20 porad, wskazówek i ostrzeżeń jak nie wpaść w szpony giełdowego hazardu

1. To, że giełda zasadniczo i w niemal większości swoich cech różni się od hazardu nie zapobiega wcale temu, że oba światy łatwo się przenikają. Poznanie i zrozumienie wszystkich różnic to konieczny wstęp do właściwej oceny własnych działań w tej sferze.

2. Fuzja obu tych światów przebiega często dość niezauważalnie, wymaga w takim razie uważnej samoświadomości inwestorów, którzy nie chcą wpaść w szpony giełdowego hazardu.
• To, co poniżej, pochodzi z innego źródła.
Lemma menu_without_data_witness :
  empty (df init) = true ∧
  "3" ∈ ["2"; "3"; "4"] ∧
  ∃ notice,
    iteration world ["3"; "food"; ""; ""] init
    = Continue ["food"; ""; ""] init
        ([Menu; Prompt "Enter your choice (1-5): "] ++ [notice]) ∧
    ("3" = "2" → notice = NoDataSummary) ∧
    ("3" = "3" → notice = PleaseLoad) ∧
    ("3" = "4" → notice = NoDataVisualization).
Proof.
  assert (H1 : empty (df init) = true) by reflexivity.
  assert (H2 : "3" ∈ ["2"; "3"; "4"]) by by_evaluation.
  exact (conj H1 (conj H2
           (menu_without_data world "3" ["food"; ""; ""] init H1 H2))).
Defined.

Lemma display_summary_computes_first_witness :
  let self := after (load_data world "retail_sales.csv" init) in
  Dataset (df self) ∧ empty (df self) = false ∧ metrics self = ∅ ∧
  ∃ p,
    let m : gmap string cell :=
      <["Total Sales" := Num (sum_total_sales (df self))]>
      (<["Average Sale Value" := Num (mean_total_sales (df self))]>
      (<["Most Popular Product" := p]> ∅)) in
    display_summary self
    = {| value := Return ();
         after := {| df := df self; metrics := m |};
         stdout := [SummaryHeader;
                    SummaryTotal (Num (sum_total_sales (df self)));
                    SummaryAverage (Num (mean_total_sales (df self)));
                    SummaryProduct p; SummaryFooter] |} ∧
    p ∈ column "Product" (df self) ∧
    ∀ p', p' ∈ column "Product" (df self) →
          quantity_of p' (df self) <= quantity_of p (df self).
Proof.
  intros self.
  assert (H1 : Dataset (df self)) by by_evaluation.
  assert (H2 : empty (df self) = false) by reflexivity.
  assert (H3 : metrics self = ∅) by reflexivity.
  exact (conj H1 (conj H2 (conj H3
           (display_summary_computes_first self H1 H2 H3)))).
Defined.

Lemma menu_load_recomputes_metrics_witness :
  let d := df (after (load_data world "tie.csv" loaded)) in
  value (load_data world "tie.csv" loaded) = Return true ∧
  Dataset d ∧ empty d = false ∧
  ∃ p out,
    iteration world ["1"; " tie.csv"; "2"; "5"] loaded
    = Continue ["2"; "5"]
        {| df := d;
           metrics :=
             <["Total Sales" := Num (sum_total_sales d)]>
             (<["Average Sale Value" := Num (mean_total_sales d)]>
             (<["Most Popular Product" := p]> ∅)) |}
        out ∧
    p ∈ column "Product" d ∧
    ∀ p', p' ∈ column "Product" d → quantity_of p' d <= quantity_of p d.
Proof.
  intros d.
  assert (H1 : value (load_data world "tie.csv" loaded) = Return true)
    by reflexivity.
  assert (H2 : Dataset d) by by_evaluation.
  assert (H3 : empty d = false) by reflexivity.
  exact (conj H1 (conj H2 (conj H3
           (menu_load_recomputes_metrics world " tie.csv" ["2"; "5"] loaded
              H1 H2 H3)))).
Defined.

Lemma filter_data_never_adds_witness :
  let r := filter_data world (Some "food") (Some "2024-01-15") None loaded in
  after r = loaded ∧
  ∃ d, value r = Return d ∧
       rows d `sublist_of` rows (df loaded) ∧
       (empty (df loaded) = false → columns d = columns (df loaded)).
Proof.
  intros r.
  destruct (filter_data_never_adds world (Some "food") (Some "2024-01-15")
              None loaded) as [H1 H2].
  split; [exact H1|].
  destruct (value r) as [d|e] eqn:Hv; [|by vm_compute in Hv].
  exists d. split; [reflexivity|]. exact (H2 d Hv).
Defined.

Lemma filter_data_category_case_witness :
  lower "FOOD" = lower "Food" ∧
  filter_data world (Some "FOOD") None (Some "2024-01-31") loaded
  = filter_data world (Some "Food") None (Some "2024-01-31") loaded.
Proof.
  assert (H1 : lower "FOOD" = lower "Food") by reflexivity.
  exact (conj H1 (filter_data_category_case world "FOOD" "Food" None
                    (Some "2024-01-31") loaded H1)).
Defined.





Lemma calculate_metrics_skips_missing_totals_witness :
  let self := after (load_data wider_world "totals.csv" init) in
  Forall typed_row (rows (df self)) ∧ numeric_totals (df self) ∧
  empty (df self) = false ∧
  ∃ m,
    value (calculate_metrics self) = Return m ∧
    metrics (after (calculate_metrics self)) = m ∧
    m !! "Total Sales" = Some (Num (sum_total_sales (df self))) ∧
    m !! "Average Sale Value"
    = Some (let n := length (filter notna (column "Total Sales" (df self))) in
            if decide (n = 0%nat) then NA
            else Num (sum_total_sales (df self) / Qc_of_Z (Z.of_nat n))).
Proof.
  intros self.
  assert (H1 : Forall typed_row (rows (df self))) by by_evaluation.
  assert (H2 : numeric_totals (df self)) by by_evaluation.
  assert (H3 : empty (df self) = false) by reflexivity.
  exact (conj H1 (conj H2 (conj H3
           (calculate_metrics_skips_missing_totals self H1 H2 H3)))).
Defined.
3. Giełdowy hazard nie jest aktywnością instytucyjnie stworzoną, to inwestorzy, a częściej traderzy sami zamieniają inwestowanie w kasyno. W takim razie tylko od Ciebie zależy, w którym świecie chcesz działać.

4.  Hazard jest prostszy i bardziej pociągający, bo nie wymaga wiedzy, za to oferuje mity o bogactwie i kusi ekstremalną jazdą bez trzymanki. Odporność na błyskotki to pożądana cnota tam, gdzie w grę wchodzi spore ryzyko.

5. Dla wielu przychodzących do tradingu to zachowania hazardowe są domyślną opcją początkową lub szybko nabytą. Niestety szybko kończą karierę, zwykle zanim poznają różnice, dlatego nagłaśnianie ich ze wszech jest miar zasadne.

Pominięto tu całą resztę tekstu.